**Problem to work on**
For this exercise, restate the data below with no change at all.

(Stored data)
..............................
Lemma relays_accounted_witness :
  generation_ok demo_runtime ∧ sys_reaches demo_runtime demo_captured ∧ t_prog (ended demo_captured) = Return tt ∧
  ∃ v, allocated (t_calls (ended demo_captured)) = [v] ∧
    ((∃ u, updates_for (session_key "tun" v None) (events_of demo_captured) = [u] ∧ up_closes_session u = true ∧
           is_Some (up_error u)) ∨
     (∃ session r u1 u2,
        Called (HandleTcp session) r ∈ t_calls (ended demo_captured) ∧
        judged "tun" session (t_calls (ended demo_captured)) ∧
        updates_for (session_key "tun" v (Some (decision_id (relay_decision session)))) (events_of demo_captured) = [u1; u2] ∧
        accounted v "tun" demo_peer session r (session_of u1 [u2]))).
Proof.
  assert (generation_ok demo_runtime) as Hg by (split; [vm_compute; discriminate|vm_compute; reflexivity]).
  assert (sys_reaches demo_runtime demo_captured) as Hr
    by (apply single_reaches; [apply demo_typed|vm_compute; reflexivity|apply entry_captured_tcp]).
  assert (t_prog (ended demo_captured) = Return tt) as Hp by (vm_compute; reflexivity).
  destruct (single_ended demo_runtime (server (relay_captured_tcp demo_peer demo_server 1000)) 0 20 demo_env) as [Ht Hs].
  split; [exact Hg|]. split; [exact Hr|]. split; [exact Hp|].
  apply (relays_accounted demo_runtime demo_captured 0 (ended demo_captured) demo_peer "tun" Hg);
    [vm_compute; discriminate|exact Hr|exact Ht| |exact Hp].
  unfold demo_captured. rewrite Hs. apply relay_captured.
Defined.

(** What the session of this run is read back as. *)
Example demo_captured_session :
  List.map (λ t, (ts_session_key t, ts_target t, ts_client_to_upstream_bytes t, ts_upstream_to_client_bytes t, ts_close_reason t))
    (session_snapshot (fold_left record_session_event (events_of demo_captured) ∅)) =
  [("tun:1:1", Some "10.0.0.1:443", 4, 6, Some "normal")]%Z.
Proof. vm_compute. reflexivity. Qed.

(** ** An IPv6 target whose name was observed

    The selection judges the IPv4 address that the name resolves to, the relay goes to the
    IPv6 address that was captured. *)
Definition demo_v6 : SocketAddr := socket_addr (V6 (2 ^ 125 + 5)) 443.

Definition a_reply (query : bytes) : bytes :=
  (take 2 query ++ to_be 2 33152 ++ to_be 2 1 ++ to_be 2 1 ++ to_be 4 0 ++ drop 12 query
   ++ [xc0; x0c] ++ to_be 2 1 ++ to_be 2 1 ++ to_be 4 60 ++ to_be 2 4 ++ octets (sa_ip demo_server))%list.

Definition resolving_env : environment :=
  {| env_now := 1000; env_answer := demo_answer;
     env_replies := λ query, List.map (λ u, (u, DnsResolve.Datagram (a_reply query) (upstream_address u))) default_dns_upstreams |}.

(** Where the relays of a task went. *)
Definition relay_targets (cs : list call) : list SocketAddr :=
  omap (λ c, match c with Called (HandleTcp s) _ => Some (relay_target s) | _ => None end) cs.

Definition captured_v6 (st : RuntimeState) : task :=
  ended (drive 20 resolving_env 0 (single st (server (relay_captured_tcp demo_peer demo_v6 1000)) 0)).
..............................
**Solution to the problem**
Lemma relays_accounted_witness :
  generation_ok demo_runtime ∧ sys_reaches demo_runtime demo_captured ∧ t_prog (ended demo_captured) = Return tt ∧
  ∃ v, allocated (t_calls (ended demo_captured)) = [v] ∧
    ((∃ u, updates_for (session_key "tun" v None) (events_of demo_captured) = [u] ∧ up_closes_session u = true ∧
           is_Some (up_error u)) ∨
     (∃ session r u1 u2,
        Called (HandleTcp session) r ∈ t_calls (ended demo_captured) ∧
        judged "tun" session (t_calls (ended demo_captured)) ∧
        updates_for (session_key "tun" v (Some (decision_id (relay_decision session)))) (events_of demo_captured) = [u1; u2] ∧
        accounted v "tun" demo_peer session r (session_of u1 [u2]))).
Proof.
  assert (generation_ok demo_runtime) as Hg by (split; [vm_compute; discriminate|vm_compute; reflexivity]).
  assert (sys_reaches demo_runtime demo_captured) as Hr
    by (apply single_reaches; [apply demo_typed|vm_compute; reflexivity|apply entry_captured_tcp]).
  assert (t_prog (ended demo_captured) = Return tt) as Hp by (vm_compute; reflexivity).
  destruct (single_ended demo_runtime (server (relay_captured_tcp demo_peer demo_server 1000)) 0 20 demo_env) as [Ht Hs].
  split; [exact Hg|]. split; [exact Hr|]. split; [exact Hp|].
  apply (relays_accounted demo_runtime demo_captured 0 (ended demo_captured) demo_peer "tun" Hg);
    [vm_compute; discriminate|exact Hr|exact Ht| |exact Hp].
  unfold demo_captured. rewrite Hs. apply relay_captured.
Defined.

(** What the session of this run is read back as. *)
Example demo_captured_session :
  List.map (λ t, (ts_session_key t, ts_target t, ts_client_to_upstream_bytes t, ts_upstream_to_client_bytes t, ts_close_reason t))
    (session_snapshot (fold_left record_session_event (events_of demo_captured) ∅)) =
  [("tun:1:1", Some "10.0.0.1:443", 4, 6, Some "normal")]%Z.
Proof. vm_compute. reflexivity. Qed.

(** ** An IPv6 target whose name was observed

    The selection judges the IPv4 address that the name resolves to, the relay goes to the
    IPv6 address that was captured. *)
Definition demo_v6 : SocketAddr := socket_addr (V6 (2 ^ 125 + 5)) 443.

Definition a_reply (query : bytes) : bytes :=
  (take 2 query ++ to_be 2 33152 ++ to_be 2 1 ++ to_be 2 1 ++ to_be 4 0 ++ drop 12 query
   ++ [xc0; x0c] ++ to_be 2 1 ++ to_be 2 1 ++ to_be 4 60 ++ to_be 2 4 ++ octets (sa_ip demo_server))%list.

Definition resolving_env : environment :=
  {| env_now := 1000; env_answer := demo_answer;
     env_replies := λ query, List.map (λ u, (u, DnsResolve.Datagram (a_reply query) (upstream_address u))) default_dns_upstreams |}.

(** Where the relays of a task went. *)
Definition relay_targets (cs : list call) : list SocketAddr :=
  omap (λ c, match c with Called (HandleTcp s) _ => Some (relay_target s) | _ => None end) cs.

Definition captured_v6 (st : RuntimeState) : task :=
  ended (drive 20 resolving_env 0 (single st (server (relay_captured_tcp demo_peer demo_v6 1000)) 0)).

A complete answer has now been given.